Wednesday, June 13, 2012
Should "Cloud" and anti-virus products regularly screen images' digital fingerprints against known CP databases?
A 2009 story on CNET about child pornography and viruses (link) discussed on the Internet Safety blog Nov. 11, 2009, suggests that Cloud computing services implement technology to compare “hash marks” or “digital fingerprints” of known illegal images (as identified, for example, by the National Center for Missing and Exploited Children), to prevent some illegal images from being uploaded.
This sounds a bit like the fingerprinting and watermarking advocated by the ICRA a few years ago as a way of voluntary content labeling to protect minors on the Internet, as litigated in COPA (struck down in 2007). Since ICRA’s budding system no longer exists, the value of this British group’s ideas might have been lost.

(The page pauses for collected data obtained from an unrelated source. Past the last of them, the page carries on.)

(** * The lwIP/RIOT throughput test pair of [src/app/ipref.c]

    A shallow embedding of [test_tcp_server] and [test_tcp_client].  Both
    routines talk to the sock layer (listen, accept, read, write, connect,
    disconnect), to the microsecond timer and to the console.  The sock
    layer is not part of the repository: its answers are taken from a
    [provider], and every call is recorded, with its answer, in a trace. *)

From Stdlib Require Import ZArith List String Ascii Bool Lia.
From Stdlib Require Import QArith Qabs Qpower Lqa.
From Stdlib Require Import Floats.SpecFloat.
Import ListNotations.

Local Open Scope Z_scope.

(** ** The transport provider and the trace of calls *)

(** What the environment answers.  [accept_res k] is the value returned by
    the k-th call of [sock_tcp_accept] (counting from 0), and so on;
    [read_data k] is what the k-th read stores into the caller's buffer;
    [clock k] is the k-th reading of the free-running timer. *)
Record provider : Type := {
  listen_res : Z;
  accept_res : nat -> Z;
  read_res : nat -> Z;
  read_data : nat -> list Z;
  write_res : nat -> Z;
  connect_res : Z;
  clock : nat -> Z
}.

Inductive event : Type :=
| Ev_listen (port : Z) (queue_len : Z) (flags : Z) (r : Z)
| Ev_accept (r : Z)
| Ev_read (max_len : Z) (r : Z)
| Ev_write (data : list Z) (r : Z)
| Ev_connect (port : Z) (r : Z)
| Ev_disconnect
| Ev_addr_from_str (s : string)
| Ev_now (t : Z)
| Ev_puts (s : string)
| Ev_printf (fmt : string) (f : spec_float).

(** The globals of ipref.c that matter ([buf]) and how many answers of each
    kind the provider has already given. *)
Record state : Type := {
  buf : list Z;
  n_accept : nat;
  n_read : nat;
  n_write : nat;
  n_now : nat
}.

Definition set_buf (b : list Z) (s : state) : state :=
  {| buf := b; n_accept := n_accept s; n_read := n_read s;
     n_write := n_write s; n_now := n_now s |}.
Definition next_accept (s : state) : state :=
  {| buf := buf s; n_accept := S (n_accept s); n_read := n_read s;
     n_write := n_write s; n_now := n_now s |}.
Definition next_read (s : state) : state :=
  {| buf := buf s; n_accept := n_accept s; n_read := S (n_read s);
     n_write := n_write s; n_now := n_now s |}.
Definition next_write (s : state) : state :=
  {| buf := buf s; n_accept := n_accept s; n_read := n_read s;
     n_write := S (n_write s); n_now := n_now s |}.
Definition next_now (s : state) : state :=
  {| buf := buf s; n_accept := n_accept s; n_read := n_read s;
     n_write := n_write s; n_now := S (n_now s) |}.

Connect the dots, if you will. Could anti-virus companies also check digital fingerprints of images against the NCMEC database as standard procedure, as a way of making sure that home users don’t unwittingly download illegal materials, or have them downloaded by viruses, especially in a P2P environment?
I have not heard of this technology being available, at the home or office computer level. But maybe it should be. If it were, would it be a legal responsibility for home users to implement it, and would legal standards of proof in c.p. prosecutions change?